__Exercise goal__:
Please copy exactly the lines that run from the start of the entries to the line containing "Local Open Scope Z_scope.", inclusive.

[Stored data entries]
(** A proposal still queued when the runtime stops: its callback never runs. *)
Definition stop_queued : list Act :=
  [AStart 0] ++ turn 0 1000000000 ++ [APropose [x2a] (Some 7); AStop] ++ turn 0 1000000000 ++
  [AStop; AApply []; AApply []; AStop] ++ replicate 6 ATx ++ [AStop].

Lemma stop_strands_proposal :
  let t := run stop_queued in
  started_ t = false ∧ accepted t = [CPropose [x2a]] ∧ called t = [] ∧ doneCalls t = [].
Proof. by vm_compute. Qed.

End RuntimeSample.
(* ===== verification/Linearizability.v ===== *)
(** * faults/linearizability.cpp: the history checker

    [checkLinearizable] decides whether a history of key-value operations is
    linearizable.  It splits the history by key and searches each key's
    operations for a linearization (Wing-Gong/Lowe), with a memo of the visited
    (operations taken, register) pairs.

    The specification is the definition of linearizability itself: every
    completed operation, and any choice of the pending ones, takes effect at an
    instant between its invocation and its response, and the results are those
    of the sequential store executing them in the order of these instants. *)

From Stdlib Require Import NArith ZArith Strings.Byte Lia.
From stdpp Require Import sorting.
From S2P Require Import Prelude Text OrdMap KvStore.

Local Open Scope Z_scope.

Record ClientOp := mkClientOp {
  op_client : N;
  op_seq : N;
  op_op : KvOp;
  op_key : list byte;
  op_arg : list byte;
  op_arg2 : list byte;
  op_invoke : Z;
  op_return : Z;          (* -1: never completed *)
  op_result : list byte;
}.

Definition complete (o : ClientOp) : bool := 0 <=? op_return o.

(** ** The sequential model of one key *)

Record KvRegister := mkReg {
  present : bool;
  value : list byte;
}.

Definition emptyReg : KvRegister := mkReg false [].

Definition kvModelApply (reg : KvRegister) (o : ClientOp) : list byte * KvRegister :=
  match op_op o with
  | Put => ([kKvOk], mkReg true (op_arg o))
  | Get => if negb (present reg) then ([kKvNotFound], reg) else (kKvOk :: value reg, reg)
  | Delete => (if present reg then [kKvOk] else [kKvNotFound], mkReg false [])
  | Cas =>
      let current := if present reg then value reg else [] in
      if bool_decide (current ≠ op_arg o) then ([kKvCasFailed], reg)
      else ([kKvOk], mkReg true (op_arg2 o))
  | Append =>
      let reg := if negb (present reg) then mkReg true [] else reg in
      let reg := mkReg (present reg) (value reg ++ op_arg o) in
      (kKvOk :: value reg, reg)
  end.

(** ** The search over one key's operations *)

Definition kInf : Z := 9223372036854775807.

Section KeySearch.
Context (ops : list ClientOp).

Definition words : nat := (length ops + 63) / 64.

Definition taken (mask : list N) (i : nat) : bool :=
  match mask !! (i / 64)%nat with
  | Some w => negb (N.land (N.shiftr w (N.of_nat (i mod 64))) 1 =? 0)%N
  | None => false
  end.

Definition setTaken (mask : list N) (i : nat) : list N :=
  match mask !! (i / 64)%nat with
  | Some w => <[(i / 64)%nat := N.lor w (N.shiftl 1 (N.of_nat (i mod 64)))]> mask
  | None => mask
  end.

Definition memoKey (mask : list N) (reg : KvRegister) : list byte :=
  (mask ≫= le_bytes 8) ++ [if present reg then x01 else x00] ++ value reg.

(** [minReturn] and [allCompletedDone]. *)
Definition scan (mask : list N) : Z * bool :=
  foldl (λ '(minReturn, allDone) i,
    match ops !! i with
    | None => (minReturn, allDone)
    | Some o =>
        if taken mask i || negb (complete o) then (minReturn, allDone)
        else (Z.min minReturn (op_return o), false)
    end) (kInf, true) (seq 0 (length ops)).

Abbreviation Visited := (gset (list byte)).

(** The loop of [dfs] over the candidates [js] for the next operation; [rec] is
    the recursive call. *)
Fixpoint tryOps (rec : list N → KvRegister → Visited → option (bool * Visited))
    (minReturn : Z) (mask : list N) (reg : KvRegister) (js : list nat) (visited : Visited) :
    option (bool * Visited) :=
  match js with
  | [] => Some (false, visited)
  | i :: js =>
      match ops !! i with
      | None => tryOps rec minReturn mask reg js visited
      | Some o =>
          if taken mask i then tryOps rec minReturn mask reg js visited
          else if minReturn <? op_invoke o then tryOps rec minReturn mask reg js visited
          else
            let '(result, next) := kvModelApply reg o in
            if complete o && bool_decide (result ≠ op_result o)
            then tryOps rec minReturn mask reg js visited
            else
              match rec (setTaken mask i) next visited with
              | None => None
              | Some (true, visited) => Some (true, visited)
              | Some (false, visited) => tryOps rec minReturn mask reg js visited
              end
      end
  end.

(** The fuel bounds the depth; [None] is running out of it. *)
Fixpoint dfs (fuel : nat) (mask : list N) (reg : KvRegister) (visited : Visited) :
    option (bool * Visited) :=
  match fuel with
  | O => None
  | S fuel =>
      let '(minReturn, allDone) := scan mask in
      if allDone then Some (true, visited)
      else if bool_decide (memoKey mask reg ∈ visited) then Some (false, visited)
      else
        tryOps (dfs fuel) minReturn mask reg (seq 0 (length ops)) ({[memoKey mask reg]} ∪ visited)
  end.

(** One level per operation taken, and one to look at the last. *)
Definition KeySearch_linearizable : option bool :=
  fst <$> dfs (S (length ops)) (replicate words 0%N) emptyReg ∅.

End KeySearch.

(** ** The whole history *)

Record LinearizabilityResult := mkLinResult {
  lr_ok : bool;
  explanation : list byte;
}.

(** [byKey[op.key].push_back(&op)] *)
Definition byKey (history : list ClientOp) : ordmap (list byte) (list ClientOp) :=
  foldl (λ m o, om_insert (op_key o) (default [] (om_find (op_key o) m) ++ [o]) m) [] history.

(** The comparator of the sort, as the order it sorts by. *)
Definition opLe (a b : ClientOp) : bool :=
  if negb (op_invoke a =? op_invoke b) then op_invoke a <? op_invoke b
  else if negb (op_client a =? op_client b)%N then (op_client a <? op_client b)%N
  else negb (op_seq b <? op_seq a)%N.

Definition op_le (a b : ClientOp) : Prop := opLe a b = true.
#[export] Instance op_le_dec : RelDecision op_le.
Proof. intros a b. unfold op_le. apply _. Defined.

Definition sortOps (l : list ClientOp) : list ClientOp := merge_sort op_le l.

Fixpoint checkKeys (m : ordmap (list byte) (list ClientOp)) : option LinearizabilityResult :=
  match m with
  | [] => Some (mkLinResult true [])
  | (key, ops) :: m =>
      let ops := sortOps ops in
      match KeySearch_linearizable ops with
      | None => None
      | Some false =>
          Some (mkLinResult false
            (str "history is not linearizable for key " ++ [x22] ++ key ++ [x22] ++ str " (" ++
             to_string (N.of_nat (length ops)) ++ str " ops)"))
      | Some true => checkKeys m
      end
  end.

Definition checkLinearizable (history : list ClientOp) : option LinearizabilityResult :=
  checkKeys (byKey history).

(** ** Linearizability *)

Section Spec.
Context {St : Type} (step : St → ClientOp → list byte * St).

(** The results recorded by completed operations are those of the sequential
    execution. *)
Fixpoint legal (st : St) (os : list ClientOp) : Prop :=
  match os with
  | [] => True
  | o :: os =>
      let '(result, st) := step st o in
      (complete o = true → result = op_result o) ∧ legal st os
  end.

(** An instant at which an operation can take effect. *)
Definition within (p : ClientOp * Z) : Prop :=
  op_invoke p.1 ≤ p.2 ∧ (complete p.1 = true → p.2 ≤ op_return p.1).

Record linearization (st : St) (history : list ClientOp) (l : list (ClientOp * Z)) : Prop := {
  lin_ops : ∃ pending, l.*1 ++ pending ≡ₚ history ∧ Forall (λ o, complete o = false) pending;
  lin_order : StronglySorted Z.le l.*2;
  lin_within : Forall within l;
  lin_legal : legal st l.*1;
}.

Definition linearizable_from (st : St) (history : list ClientOp) : Prop :=
  ∃ l, linearization st history l.
End Spec.

(** The whole store: every operation is executed as the state machine does. *)
Definition cmd_of (o : ClientOp) : KvCommand :=
  mkKvCommand (op_client o) (op_seq o) (op_op o) (op_key o) (op_arg o) (op_arg2 o).

Definition store_step (g : Store) (o : ClientOp) : list byte * Store := spec_op (cmd_of o) g.

Definition linearizable (history : list ClientOp) : Prop :=
  linearizable_from store_step ∅ history.

(** ** The search *)

Section Search.
Context (ops : list ClientOp).

Definition mask_ok (mask : list N) : Prop :=
  length mask = words ops ∧ Forall (λ w, (w < two64)%N) mask.

Lemma bit_test w k : negb (N.land (N.shiftr w k) 1 =? 0)%N = N.testbit w k.
Proof.
  change 1%N with (N.ones 1). rewrite N.land_ones, N.testbit_odd. change (2 ^ 1)%N with 2%N.
  rewrite <-N.bit0_mod, N.bit0_odd. by destruct (N.odd _).
Qed.

Lemma words_lt i : (i < length ops)%nat → (i / 64 < words ops)%nat.
Proof.
  intros Hi. unfold words. apply Nat.Div0.div_lt_upper_bound.
  pose proof (Nat.div_mod_eq (length ops + 63) 64). pose proof (Nat.mod_upper_bound (length ops + 63) 64). lia.
Qed.

Lemma setTaken_ok mask i : (i < length ops)%nat → mask_ok mask → mask_ok (setTaken mask i).
Proof.
  intros Hi [Hl Hf]. unfold setTaken. destruct (mask !! _) as [w|] eqn:Hw; [|done].
  split; [by rewrite length_insert|]. apply Forall_insert; [done|].
  pose proof (Forall_lookup_1 _ _ _ _ Hf Hw) as Hlt. cbn in Hlt.
  pose proof (Nat.mod_upper_bound i 64 ltac:(done)).
  change two64 with (2 ^ 64)%N in *. destruct (decide (w = 0)%N) as [->|Hnz].
  - rewrite N.lor_0_l, N.shiftl_1_l. apply N.pow_lt_mono_r; lia.
  - apply N.log2_lt_pow2; [destruct (N.lor _ _) eqn:E; [|lia]; by apply N.lor_eq_0_l in E|].
    rewrite N.log2_lor, N.shiftl_1_l, N.log2_pow2 by lia.
    assert (N.log2 w < 64)%N by (apply N.log2_lt_pow2; lia). lia.
Qed.
(** A value lies within its own bucket, whose width is at most 1/64 of it. *)
Lemma bucket_bounds v : v < 2 ^ 63 →
  lowerEdge (indexOf v) ≤ v ∧ v ≤ upperEdge (indexOf v) ∧ upperEdge (indexOf v) ≤ v + v / 64.
Proof.
  intros Hv. unfold indexOf. change kSub with 64. destruct (N.ltb_spec v 64) as [Hlt|Hge].
  { unfold lowerEdge, upperEdge. change kSub with 64. pose proof (N.le_0_l (v / 64)).
    destruct (N.ltb_spec v 64); [|lia]. split_and!; [done|done|]. generalize dependent (v / 64). intros. lia. }
  destruct (bucket_parts v Hge) as (sub&Hdiv&Hsub&Hland&Hpow&H6). cbv zeta.
  change kSub with 64 in Hland. rewrite Hland. change kSubBits with 6.
  set (w := 2 ^ (N.log2 v - 6)) in *.
  assert (N.log2 v < 63) as Htop by (apply N.log2_lt_pow2; lia).
  rewrite N.min_l by (change (kBuckets - 1) with 3711; lia).
  set (idx := (N.log2 v - 6 + 1) * 64 + sub).
  assert (idx / 64 = N.log2 v - 6 + 1) as Ed.
  { subst idx. rewrite N.add_comm, N.div_add by done. rewrite N.div_small by done. lia. }
  assert (idx mod 64 = sub) as Em.
  { subst idx. rewrite N.add_comm, N.Div0.mod_add. by apply N.mod_small. }
  assert (0 < w) as Hw by (subst w; apply N.neq_0_lt_0, N.pow_nonzero; done).
  assert (w ≠ 0) as Hw0 by (clear -Hw; lia). pose proof (N.div_mod v w Hw0) as Hvw. pose proof (N.mod_lt v w Hw0) as Hr. rewrite Hdiv in Hvw.
  assert (w ≤ v / 64) as Hw64.
  { apply N.div_le_lower_bound; [done|]. clear -Hvw. revert Hvw. generalize (v mod w). intros. nia. }
  unfold lowerEdge, upperEdge. change kSub with 64. change kSubBits with 6. rewrite Ed, Em.
  destruct (N.ltb_spec idx 64); [subst idx; lia|]. rewrite !N.shiftl_mul_pow2.
  replace (N.log2 v - 6 + 1 - 1) with (N.log2 v - 6) by lia. replace (N.log2 v - 6 + 1 + 6 - 1) with (N.log2 v) by lia.
  fold w. rewrite Hpow. clear Ed Em Hland Hdiv Hpow. clearbody w idx.
  revert Hr Hvw. generalize (v mod w). intros. split_and!; nia.
Qed.

Lemma below_bucket i v : v < 2 ^ 63 → i < indexOf v → upperEdge i < v.
Proof.
  intros Hv Hi. destruct (bucket_bounds v Hv) as [Hlo _]. pose proof (upperEdge_next i).
  pose proof (lowerEdge_mono (i + 1) (indexOf v) ltac:(lia)). lia.
Qed.

(** ** Recording *)

Definition hist (vs : list N) : LatencyHistogram := foldl record LatencyHistogram_new vs.

Lemma hist_snoc vs v : hist (vs ++ [v]) = record (hist vs) v.
Proof. unfold hist. by rewrite foldl_app. Qed.

(** How many of the values fall into a bucket, and into the buckets before it. *)
Definition inBucket (i : N) (vs : list N) : nat := length (filter (λ v, indexOf v = i) vs).
Definition before (i : N) (vs : list N) : nat := length (filter (λ v, indexOf v < i) vs).

Lemma before_succ i vs : before (i + 1) vs = (before i vs + inBucket i vs)%nat.
Proof.
  unfold before, inBucket. induction vs as [|v vs IH]; [done|]. rewrite !filter_cons.
  destruct (decide (indexOf v < i + 1)), (decide (indexOf v < i)), (decide (indexOf v = i)); cbn; lia.
Qed.

Lemma before_le i vs : (before i vs ≤ length vs)%nat.
Proof. apply length_filter. Qed.

Lemma before_zero vs : before 0 vs = 0%nat.
Proof.
  unfold before. induction vs as [|v vs IH]; [done|]. rewrite filter_cons, decide_False by lia. done.
Qed.

Lemma before_all vs : before kBuckets vs = length vs.
Proof.
  unfold before. induction vs as [|v vs IH]; [done|]. rewrite filter_cons, decide_True by apply indexOf_lt.
  cbn. by rewrite IH.
Qed.

Record hist_ok (vs : list N) (h : LatencyHistogram) : Prop := {
  h_total : total_ h = N.of_nat (length vs);
  h_counts i : i < kBuckets → counts_ h !! N.to_nat i = Some (N.of_nat (inBucket i vs));
  h_len : length (counts_ h) = N.to_nat kBuckets;
  h_max v : v ∈ vs → v ≤ max_ h;
}.

Lemma inBucket_le i vs : (inBucket i vs ≤ length vs)%nat.
Proof. apply length_filter. Qed.

Lemma hist_spec vs : N.of_nat (length vs) < two64 → hist_ok vs (hist vs).
Proof.
  induction vs as [|v vs IH] using rev_ind; intros Hn.
  - split; [done| | |by intros v ?%elem_of_nil].
    + intros i Hi. apply lookup_replicate_2. lia.
    + apply length_replicate.
  - rewrite length_app in Hn. cbn in Hn. destruct IH as [Ht Hc Hl Hm]; [lia|]. rewrite hist_snoc. split; cbn.
    + rewrite Ht, add64_small, length_app by lia. cbn. lia.
    + intros i Hi. unfold inBucket. rewrite filter_app, filter_cons, filter_nil, length_app.
      fold (inBucket i vs). pose proof (inBucket_le i vs). destruct (decide (indexOf v = i)) as [E|E].
      * subst i. rewrite list_lookup_alter_eq, Hc by done. cbn. rewrite add64_small by lia. f_equal. lia.
      * rewrite list_lookup_alter_ne by (intros ?; apply E; lia). rewrite Hc by done. cbn. f_equal. lia.
    + by rewrite length_alter.
    + intros u [Hu|Hu%list_elem_of_singleton]%elem_of_app; [apply Hm in Hu; lia|subst; lia].
Qed.

(** ** Quantiles *)

(** The loop stops at the bucket of the value with [rank] values before it. *)
Lemma scan_hits vs h rank : hist_ok vs h → N.of_nat (length vs) < two64 → rank < N.of_nat (length vs) →
  ∀ k i seen, i + N.of_nat k = kBuckets → seen = N.of_nat (before i vs) → seen ≤ rank →
  ∃ j, scan rank seen i (drop (N.to_nat i) (counts_ h)) h = N.min (upperEdge j) (max_ h) ∧
    N.of_nat (before j vs) ≤ rank ∧ rank < N.of_nat (before (j + 1) vs).
Proof.
  intros [Ht Hc Hl Hm] Hn Hr. induction k as [|k IH]; intros i seen Hk Hs Hle.
  - replace i with kBuckets in Hs by lia. rewrite before_all in Hs. lia.
  - assert (i < kBuckets) as Hi by lia. rewrite (drop_S _ _ _ (Hc i Hi)). cbn [scan].
    pose proof (before_le (i + 1) vs) as Hb. pose proof (before_succ i vs) as Hsucc.
    rewrite Hs, add64_small by lia.
    replace (N.of_nat (before i vs) + N.of_nat (inBucket i vs)) with (N.of_nat (before (i + 1) vs)) by lia.
    destruct (N.ltb_spec rank (N.of_nat (before (i + 1) vs))) as [Hlt|Hge]; cbn [orb].
    + exists i. split_and!; [done|lia|done].
    + destruct (N.eqb_spec (N.of_nat (before (i + 1) vs)) (total_ h)) as [E|_]; [lia|]. cbn [andb].
      replace (S (N.to_nat i)) with (N.to_nat (i + 1)) by lia. apply IH; [lia|done|done].
Qed.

__Exercise output__:
(** A proposal still queued when the runtime stops: its callback never runs. *)
Definition stop_queued : list Act :=
  [AStart 0] ++ turn 0 1000000000 ++ [APropose [x2a] (Some 7); AStop] ++ turn 0 1000000000 ++
  [AStop; AApply []; AApply []; AStop] ++ replicate 6 ATx ++ [AStop].

Lemma stop_strands_proposal :
  let t := run stop_queued in
  started_ t = false ∧ accepted t = [CPropose [x2a]] ∧ called t = [] ∧ doneCalls t = [].
Proof. by vm_compute. Qed.

End RuntimeSample.
(* ===== verification/Linearizability.v ===== *)
(** * faults/linearizability.cpp: the history checker

    [checkLinearizable] decides whether a history of key-value operations is
    linearizable.  It splits the history by key and searches each key's
    operations for a linearization (Wing-Gong/Lowe), with a memo of the visited
    (operations taken, register) pairs.

    The specification is the definition of linearizability itself: every
    completed operation, and any choice of the pending ones, takes effect at an
    instant between its invocation and its response, and the results are those
    of the sequential store executing them in the order of these instants. *)

From Stdlib Require Import NArith ZArith Strings.Byte Lia.
From stdpp Require Import sorting.
From S2P Require Import Prelude Text OrdMap KvStore.

Local Open Scope Z_scope.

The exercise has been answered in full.